Durante los últimos años del gobierno del Partido Popular en la capital madrileña, estuve participando en una algarabía ruidosa, realizada durante el acto de presentación del pregón de las fiestas de Barajas. En ella, intentábamos dejar claro nuestro absoluto rechazo a la entonces Concejala del Distrito de Barajas. Una persona que siempre se significó por su intolerancia, su soberbia, su impunidad para hacer y deshacer y para tratar mal a determinados colectivos con los que, a pesar de ser portavoces de una parte del barrio, jamás quiso debatir. Todo surgió de la necesidad de hacer algo ante la injusticia del cierre de las Urgencias del Distrito, (un barrio con más población que Ávila, Segovia, Soria o Teruel, debe recorrer a partir de las ocho de la tarde, diez o quince kilómetros hasta el Ramón y Cajal, para que le curen una herida).
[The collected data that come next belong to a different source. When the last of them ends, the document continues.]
(** * Dispatcher bot: matching and dispatch engine of [src/index.ts]

    A shallow embedding of the handlers of [src/index.ts]
    ([handleDriverAvailability], [handleRequest], [processRequests],
    [handleAccept]) and of the helper [getDistance], followed by the
    properties of the specification that concern them; then of
    [refreshDriverLists], of the message loop of [checkMessages] and of the
    timers of [main], with the properties of the bot as a whole.

    Conventions of the embedding.
    - A JavaScript [number] that holds a coordinate or a distance is an IEEE
      754 binary64 value: Rocq's primitive [float].  Timestamps
      ([Date.now()], integers far below 2^53) are in [Z]; the candidate
      cursor, which only counts up from 0, is a [nat].
    - [Math.sin], [Math.cos] and [Math.atan2] are implementation-approximated
      in ECMAScript: they are the operations of a class [MathObject], and
      every theorem holds for every instance.  [Math.sqrt] is the correctly
      rounded square root.
    - A [Map] is an association list in insertion order, a [Set] of
      identities a [gset string].
    - In the first part every handler is a function on the state: it runs
      to completion before the next one starts, as the specification assumes.
      The code does not wait: [setInterval] starts the next handler while
      one is at an [await].  The module [Machine] runs the handlers piece
      by piece, from one [await] to the next, in any interleaving, on a heap
      of request objects; the handlers of the first part are its runs in
      which each handler is through before the next starts.
    - [sendDM] appends the message to the transport log when it is called,
      whether or not the transport then delivers it.
    - What the network answers to [refreshDriverLists] and what
      [checkMessages] reads are inputs: a run of the bot is the list of the
      events its three timers bring, each with the clock value [Date.now()]
      gives while it is handled. *)

From Stdlib Require Import ZArith List Bool String Floats Sorting.Sorted
  Sorting.Permutation Lia.
From stdpp Require Import gmap strings.
Import ListNotations.

Local Open Scope Z_scope.
Local Open Scope string_scope.

(** ** JavaScript numbers *)

Module Number.

  (** ToBoolean on a number: [+0], [-0] and [NaN] are falsy. *)
Definition truthy (x : float) : bool :=
    negb (PrimFloat.eqb x 0%float) && negb (PrimFloat.is_nan x).

Definition is_negative (x : float) : bool := PrimFloat.ltb x 0%float.

End Number.

(** The [Math] object: the three functions whose values the engine chooses. *)
Class MathObject := {
  Math_sin : float -> float;
  Math_cos : float -> float;
  Math_atan2 : float -> float -> float
}.

Definition Math_PI : float := 0x1.921fb54442d18p+1%float.
Definition Math_sqrt : float -> float := PrimFloat.sqrt.

(** ** Constants *)

Definition DISPATCH_INTERVAL_MS : Z := 30 * 1000.

(** ** Types *)

Module Location.
Record t := mk { latitude : float; longitude : float }.
End Location.

Inductive WorkerType := DRIVERS | LIVREURS.
Inductive DriverStatus := AVAILABLE | UNAVAILABLE.
Inductive RequestType := RIDE | DELIVERY.
Inductive RequestStatus := PENDING | ASSIGNED.

Definition WorkerType_eqb (a b : WorkerType) : bool :=
  match a, b with
  | DRIVERS, DRIVERS | LIVREURS, LIVREURS => true
  | _, _ => false
  end.

Definition DriverStatus_eqb (a b : DriverStatus) : bool :=
  match a, b with
  | AVAILABLE, AVAILABLE | UNAVAILABLE, UNAVAILABLE => true
  | _, _ => false
  end.

Definition RequestStatus_eqb (a b : RequestStatus) : bool :=
  match a, b with
  | PENDING, PENDING | ASSIGNED, ASSIGNED => true
  | _, _ => false
  end.

Module DriverState.
Record t := mk {
    status : DriverStatus;
    location : option Location.t;
    lastSeen : Z;
    type : WorkerType;
    did : string
  }.
End DriverState.

Module Candidate.
Record t := mk { did : string; distance : float }.
End Candidate.

(** The parsed JSON body of an inbound message: the fields the handlers
    read.  A field the sender left out is [None]. *)
Module Payload.
Record t := mk {
    type : string;
    orderId : string;
    pickup : option Location.t;
    deliveryLocation : option Location.t;
    status : DriverStatus;
    location : option Location.t
  }.

  (** [{ ...payload, type: ty }] *)
Definition with_type (p : t) (ty : string) : t :=
    mk ty (orderId p) (pickup p) (deliveryLocation p) (status p) (location p).
End Payload.

Module ActiveRequest.
Record t := mk {
    id : string;
    type : RequestType;
    status : RequestStatus;
    customerDid : string;
    candidates : list Candidate.t;
    nextCandidateIndex : nat;
    notifiedDrivers : list string;
    data : Payload.t;
    timestamp : Z;
    lastNotificationTime : Z
  }.

Definition set_status (s : RequestStatus) (r : t) : t :=
    mk (id r) (type r) s (customerDid r) (candidates r) (nextCandidateIndex r)
       (notifiedDrivers r) (data r) (timestamp r) (lastNotificationTime r).

Definition set_nextCandidateIndex (n : nat) (r : t) : t :=
    mk (id r) (type r) (status r) (customerDid r) (candidates r) n
       (notifiedDrivers r) (data r) (timestamp r) (lastNotificationTime r).

Definition set_notifiedDrivers (l : list string) (r : t) : t :=
    mk (id r) (type r) (status r) (customerDid r) (candidates r)
       (nextCandidateIndex r) l (data r) (timestamp r) (lastNotificationTime r).

Definition set_lastNotificationTime (z : Z) (r : t) : t :=
    mk (id r) (type r) (status r) (customerDid r) (candidates r)
       (nextCandidateIndex r) (notifiedDrivers r) (data r) (timestamp r) z.
End ActiveRequest.

(** Outbound messages, by their [type] tag. *)
Inductive Message :=
| NO_DRIVERS_AVAILABLE (orderId : string)
| OFFER (requestMsg : Payload.t)
| ORDER_ASSIGNED (orderId : string) (driver_did : string)
    (driver_location : option Location.t)
| ORDER_TAKEN_BY_OTHER (orderId : string)
| ORDER_CONFIRMED (orderId : string) (customerDid : string) (data : Payload.t)
| ORDER_ALREADY_TAKEN (orderId : string).

(** ** [Map<string, V>]: entries in insertion order *)

Module JSMap.
Section Ops.
Context {V : Type}.

Definition t := list (string * V).

Fixpoint get (m : list (string * V)) (k : string) : option V :=
      match m with
      | [] => None
      | (k', v) :: m' => if String.eqb k' k then Some v else get m' k
      end.

    (** [set] overwrites the value of a present key in place and appends a
        new key at the end. *)
Fixpoint set (m : list (string * V)) (k : string) (v : V) : list (string * V) :=
      match m with
      | [] => [(k, v)]
      | (k', v') :: m' =>
          if String.eqb k' k then (k', v) :: m' else (k', v') :: set m' k v
      end.

Definition values (m : list (string * V)) : list V := List.map snd m.
Definition keys (m : list (string * V)) : list string := List.map fst m.
End Ops.
Arguments t : clear implicits.
End JSMap.

(** ** State *)

Module State.
Record t := mk {
    drivers : JSMap.t DriverState.t;
    activeRequests : JSMap.t ActiveRequest.t;
    validDrivers : gset string;
    validLivreurs : gset string;
    sent : list (string * Message)
  }.

Definition set_drivers (d : JSMap.t DriverState.t) (st : t) : t :=
    mk d (activeRequests st) (validDrivers st) (validLivreurs st) (sent st).

Definition set_activeRequests (a : JSMap.t ActiveRequest.t) (st : t) : t :=
    mk (drivers st) a (validDrivers st) (validLivreurs st) (sent st).

Definition set_sent (s : list (string * Message)) (st : t) : t :=
    mk (drivers st) (activeRequests st) (validDrivers st) (validLivreurs st) s.
End State.

(** ** Helpers *)

Section Helpers.
Context {M : MathObject}.
Local Open Scope float_scope.

Definition getDistance (lat1 lon1 lat2 lon2 : float) : float :=
    let R := 6371e3 in
    let phi1 := lat1 * Math_PI / 180 in
    let phi2 := lat2 * Math_PI / 180 in
    let dphi := (lat2 - lat1) * Math_PI / 180 in
    let dlambda := (lon2 - lon1) * Math_PI / 180 in
    let a := Math_sin (dphi / 2) * Math_sin (dphi / 2) +
             Math_cos phi1 * Math_cos phi2 *
             Math_sin (dlambda / 2) * Math_sin (dlambda / 2) in
    let c := 2 * Math_atan2 (Math_sqrt a) (Math_sqrt (1 - a)) in
    R * c.

End Helpers.

(** The angle [getDistance] hands to the sine: half the difference of two
    coordinates, in radians. *)
Definition half_difference (x y : float) : float :=
  ((y - x) * Math_PI / 180 / 2)%float.

(** [sendDM]: one message handed to the transport. *)
Definition sendDM (did : string) (message : Message) (st : State.t) : State.t :=
  State.set_sent (State.sent st ++ [(did, message)])%list st.

(** ** [Array.prototype.sort]

    The sort is stable, and [comparefn x y < 0] puts [x] before [y]; a [NaN]
    result counts as [+0].  The model is the stable insertion sort, which
    takes the elements from left to right and places each one before the
    first element it compares smaller than.  With a consistent comparator
    every stable sort gives this order.  When the comparator is not
    consistent, as [a.distance - b.distance] is once a distance is NaN, the
    standard leaves the order to the engine, and the engine's order need not
    be the one of the model: what is proved of the order of the candidates
    is proved under [no_NaN]. *)

Section ArraySort.
Context {A : Type} (comparefn : A -> A -> float).

Fixpoint sort_insert (x : A) (l : list A) : list A :=
  match l with
  | [] => [x]
  | y :: l' =>
      if Number.is_negative (comparefn x y) then x :: y :: l'
      else y :: sort_insert x l'
  end.

Definition Array_sort (l : list A) : list A :=
  fold_left (fun acc x => sort_insert x acc) l [].

End ArraySort.

(** ** Handlers *)

(** [Set.prototype.has] *)
Definition Set_has (s : gset string) (x : string) : bool := bool_decide (x ∈ s).

(** [a || b] on two optional numbers ([undefined] is falsy). *)
Definition or_number (a b : option float) : option float :=
  match a with
  | Some x => if Number.truthy x then Some x else b
  | None => b
  end.

Definition handleDriverAvailability (now : Z) (senderDid : string)
    (payload : Payload.t) (st : State.t) : State.t :=
  let type :=
    if Set_has (State.validDrivers st) senderDid then Some DRIVERS
    else if Set_has (State.validLivreurs st) senderDid then Some LIVREURS
    else None in
  match type with
  | None => st
  | Some type =>
      State.set_drivers
        (JSMap.set (State.drivers st) senderDid
           (DriverState.mk (Payload.status payload) (Payload.location payload)
              now type senderDid))
        st
  end.

Definition isDelivery (payload : Payload.t) : bool :=
  String.eqb (Payload.type payload) "DELIVERY_REQUEST".

Definition reqType (payload : Payload.t) : WorkerType :=
  if isDelivery payload then LIVREURS else DRIVERS.

(** The origin of a request: [pickup], else the legacy [deliveryLocation]. *)
Definition reqLat (payload : Payload.t) : option float :=
  or_number (option_map Location.latitude (Payload.pickup payload))
            (option_map Location.latitude (Payload.deliveryLocation payload)).

Definition reqLon (payload : Payload.t) : option float :=
  or_number (option_map Location.longitude (Payload.pickup payload))
            (option_map Location.longitude (Payload.deliveryLocation payload)).

Section Matching.
Context {M : MathObject}.
(** ** A sample server state *)

(** A server whose queue is full and whose workers are all idle. *)
Definition fullServer : Server :=
  {| JobQueue := replicate MaxQueue {| JobID := "queued"; GhaYAML := "jobs: {}" |};
     ResultStore := ∅;
     Running := ∅ |}.

Definition postRequest : Request :=
  {| Method := "POST"; Body := Some "jobs: {}"; Path := "/convert" |}.

(** ** Vocabulary of the pool *)

Section PoolVocabulary.
Context `{External}.

Definition queueBounded (s : Server) : Prop :=
  length (JobQueue s) ≤ MaxQueue.

Definition workersInRange (s : Server) : Prop :=
  ∀ w, is_Some (Running s !! w) → 1 ≤ w ≤ NumWorkers.

(** The job waits in the queue or a worker holds it. *)
Definition pendingJob (job : ConversionJob) (s : Server) : Prop :=
  job ∈ JobQueue s ∨ ∃ w, Running s !! w = Some job.

(** No two unfinished jobs share an identifier and none of them has a
    stored result. *)
Definition distinctIDs (s : Server) : Prop :=
  NoDup (map JobID (JobQueue s)) ∧
  (∀ w job, Running s !! w = Some job →
     JobID job ∉ map JobID (JobQueue s)) ∧
  (∀ w w' job job', Running s !! w = Some job → Running s !! w' = Some job' →
     JobID job = JobID job' → w = w') ∧
  (∀ job, pendingJob job s → ResultStore s !! JobID job = None).

(** Every identifier is new at the time [uuid.New()] draws it. *)
Fixpoint freshRun (s : Server) (events : list Event) : Prop :=
  match events with
  | [] => True
  | e :: rest =>
      match e with
      | Convert _ uuid => unusedID uuid s
      | _ => True
      end ∧ freshRun (step s e) rest
  end.

(** The jobs of the requests answered 202, in the order of the
    requests. *)
Fixpoint acceptedJobs (s : Server) (events : list Event)
    : list ConversionJob :=
  match events with
  | [] => []
  | e :: rest =>
      match e with
      | Convert r uuid =>
          match (handleConvert r uuid s).1, Body r with
          | Accepted jobID _, Some body =>
              [{| JobID := jobID; GhaYAML := body |}]
          | _, _ => []
          end
      | _ => []
      end ++ acceptedJobs (step s e) rest
  end.

(** What [handleGetResult] answers for a stored result. *)
Definition resultResponse (res : ConversionResult) : Response :=
  match Error res with
  | Some err => InternalServerError ("Failed to process job: " +:+ err)
  | None => OK (ArgoYAML res)
  end.

End PoolVocabulary.

(** ** The synchronous pool

    The worker loop and the second half of [handleConversion] of the
    synchronous server, over the [Sync.handleConversion] above. *)

Module SyncPool.
Import Sync.

(** [yaml.Unmarshal] into a [model.Workflow] and [json.Marshal] of the
    name with the job ids, which are outside the repository. *)
Class Codec := {
  Unmarshal : string -> string + model.Workflow;
  MarshalJSON : string * list string -> string + string
}.

Record ConversionResult := {
  Data : string;
  Error : option string
}.

(** A server state: the buffer of [JobQueue], the job each busy worker
    holds, and the answer given so far to each request; a request is
    named by the number of the result channel it makes. *)
Record Pool := {
  Queue : list ConversionJob;
  Busy : gmap nat ConversionJob;
  Answers : gmap nat Response
}.

(** A request, an idle worker receiving the oldest job, and a worker
    handing its result to the handler that waits on the channel of the
    job. *)
Inductive Event :=
  | Submit (r : Request) (resultChan : nat)
  | Receive (workerID : nat)
  | Deliver (workerID : nat).

Section Workers.
Context `{Codec}.

(** [convertWorkflow]: the name and the job ids, in the order of the
    [range] over the map, encoded as JSON. *)
Definition convertWorkflow (yamlData : string) : ConversionResult :=
  match Unmarshal yamlData with
  | inl err => {| Data := ""; Error := Some ("解析 YAML 失败: " +:+ err) |}
  | inr workflow =>
      let jobIDs := map fst (Workflow_Jobs workflow) in
      match MarshalJSON (Workflow_Name workflow, jobIDs) with
      | inl err => {| Data := ""; Error := Some ("序列化 JSON 失败: " +:+ err) |}
      | inr jsonData => {| Data := jsonData; Error := None |}
      end
  end.

(** Steps 6 and 7 of [handleConversion]: the answer to a result. *)
Definition respond (result : ConversionResult) : Response :=
  match Error result with
  | Some err => InternalServerError ("转换失败: " +:+ err)
  | None => OK (Data result)
  end.

Definition step (p : Pool) (e : Event) : Pool :=
  match e with
  | Submit r resultChan =>
      match handleConversion r resultChan (Queue p) with
      | (Respond resp, queue) =>
          {| Queue := queue; Busy := Busy p;
             Answers := <[resultChan := resp]> (Answers p) |}
      | (AwaitResult _, queue) =>
          {| Queue := queue; Busy := Busy p; Answers := Answers p |}
      end
  | Receive w =>
      match Busy p !! w, Queue p with
      | None, job :: rest =>
          if decide (1 ≤ w ≤ MaxWorkers) then
            {| Queue := rest; Busy := <[w := job]> (Busy p);
               Answers := Answers p |}
          else p
      | _, _ => p
      end
  | Deliver w =>
      match Busy p !! w with
      | Some job =>
          {| Queue := Queue p; Busy := delete w (Busy p);
             Answers :=
               <[ResultChan job := respond (convertWorkflow (Payload job))]>
                 (Answers p) |}
      | None => p
      end
  end.

Definition run (p : Pool) (events : list Event) : Pool :=
  fold_left step events p.

End Workers.
End SyncPool.

(** ** The ConfigMap reader of [configmap/configmap.go] *)

Module configmap.

(** [corev1.ConfigMap]: the field the reader looks at. *)
Record ConfigMap := { ConfigMap_Data : gmap string string }.

Section Client.
(** [clientset.CoreV1().ConfigMaps(namespace).Get(ctx, name, opts)]: the
    answer of the cluster, an error message or the ConfigMap. *)
Variable clientset : string → string → string + ConfigMap.

Definition GetConfigMap (namespace configMapName : string)
    : string + ConfigMap :=
  match clientset namespace configMapName with
  | inl err =>
      inl ("failed to get ConfigMap " +:+ configMapName +:+ " in namespace "
           +:+ namespace +:+ ": " +:+ err)
  | inr configMap => inr configMap
  end.

Definition GetConfigMapValue (namespace configMapName key : string)
    : string + string :=
  match GetConfigMap namespace configMapName with
  | inl err => inl err
  | inr configMap =>
      match ConfigMap_Data configMap !! key with
      | None =>
          inl ("key " +:+ key +:+ " not found in ConfigMap " +:+ configMapName)
      | Some value => inr value
      end
  end.

End Client.
End configmap.

(** ** More vocabulary *)

(** The ASCII letters of the name in lower case. *)
Definition asciiLower (x : string) : string := str (map lowerByte (bytes x)).

Definition isASCII (x : string) : bool := forallb isASCIIByte (bytes x).

Definition startsWithDash (s : string) : bool :=
  match bytes s with
  | c :: _ => isDash c
  | [] => false
  end.

(** A DNS-1123 label written in [a-z0-9-]: not empty, at most 63 bytes,
    no dash at either end. *)
Definition isDNSLabel (s : string) : bool :=
  isLabel s && negb (bool_decide (s = "")) &&
  negb (startsWithDash s) && negb (endsWithDash s).

(** The steps of a job that are not skipped. *)
Definition runnable (steps : list Step) : list Step :=
  List.filter (λ ghaStep, negb (isSkipped ghaStep)) steps.

(** ** More samples *)

Definition idleServer : Server :=
  {| JobQueue := []; ResultStore := ∅; Running := ∅ |}.

Definition queuedJob : ConversionJob :=
  {| JobID := "queued"; GhaYAML := "jobs: {}" |}.

(** A server with one job in the queue. *)
Definition busyServer : Server :=
  {| JobQueue := [queuedJob]; ResultStore := ∅; Running := ∅ |}.

Definition storedResult : ConversionResult :=
  {| Result_JobID := "done"; ArgoYAML := "kind: Workflow"; Error := None |}.

(** A server that has finished one job. *)
Definition storedServer : Server :=
  {| JobQueue := []; ResultStore := {[ "done" := storedResult ]};
     Running := ∅ |}.

Definition sampleCodec : SyncPool.Codec :=
  {| SyncPool.Unmarshal := λ _, inl "no parser";
     SyncPool.MarshalJSON := λ nj, inr nj.1 |}.

Definition idlePool : SyncPool.Pool :=
  {| SyncPool.Queue := []; SyncPool.Busy := ∅; SyncPool.Answers := ∅ |}.

Definition sampleConfigMap : configmap.ConfigMap :=
  {| configmap.ConfigMap_Data := {[ "artifact-repository" := "s3" ]} |}.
Los dirigentes de ese partido que llevó a nuestro país a la quiebra económica y a la ruina moral y social, se negaron en todo momento siquiera a recibir a colectivos como médicos y enfermeras o asociaciones de vecinos que reclamaban justicia sanitaria para los vecinos del barrio más desfavorecidos (ancianos y personas sin coche).

La medida, por supuesto, no sirvió para devolver la apertura nocturna de las Urgencias al barrio, pero algo de daño debía de hacerles cuando en más de una ocasión, alguno de los peperos invitados, se dirigió a nosotros con gesticulaciones soeces desde el escenario.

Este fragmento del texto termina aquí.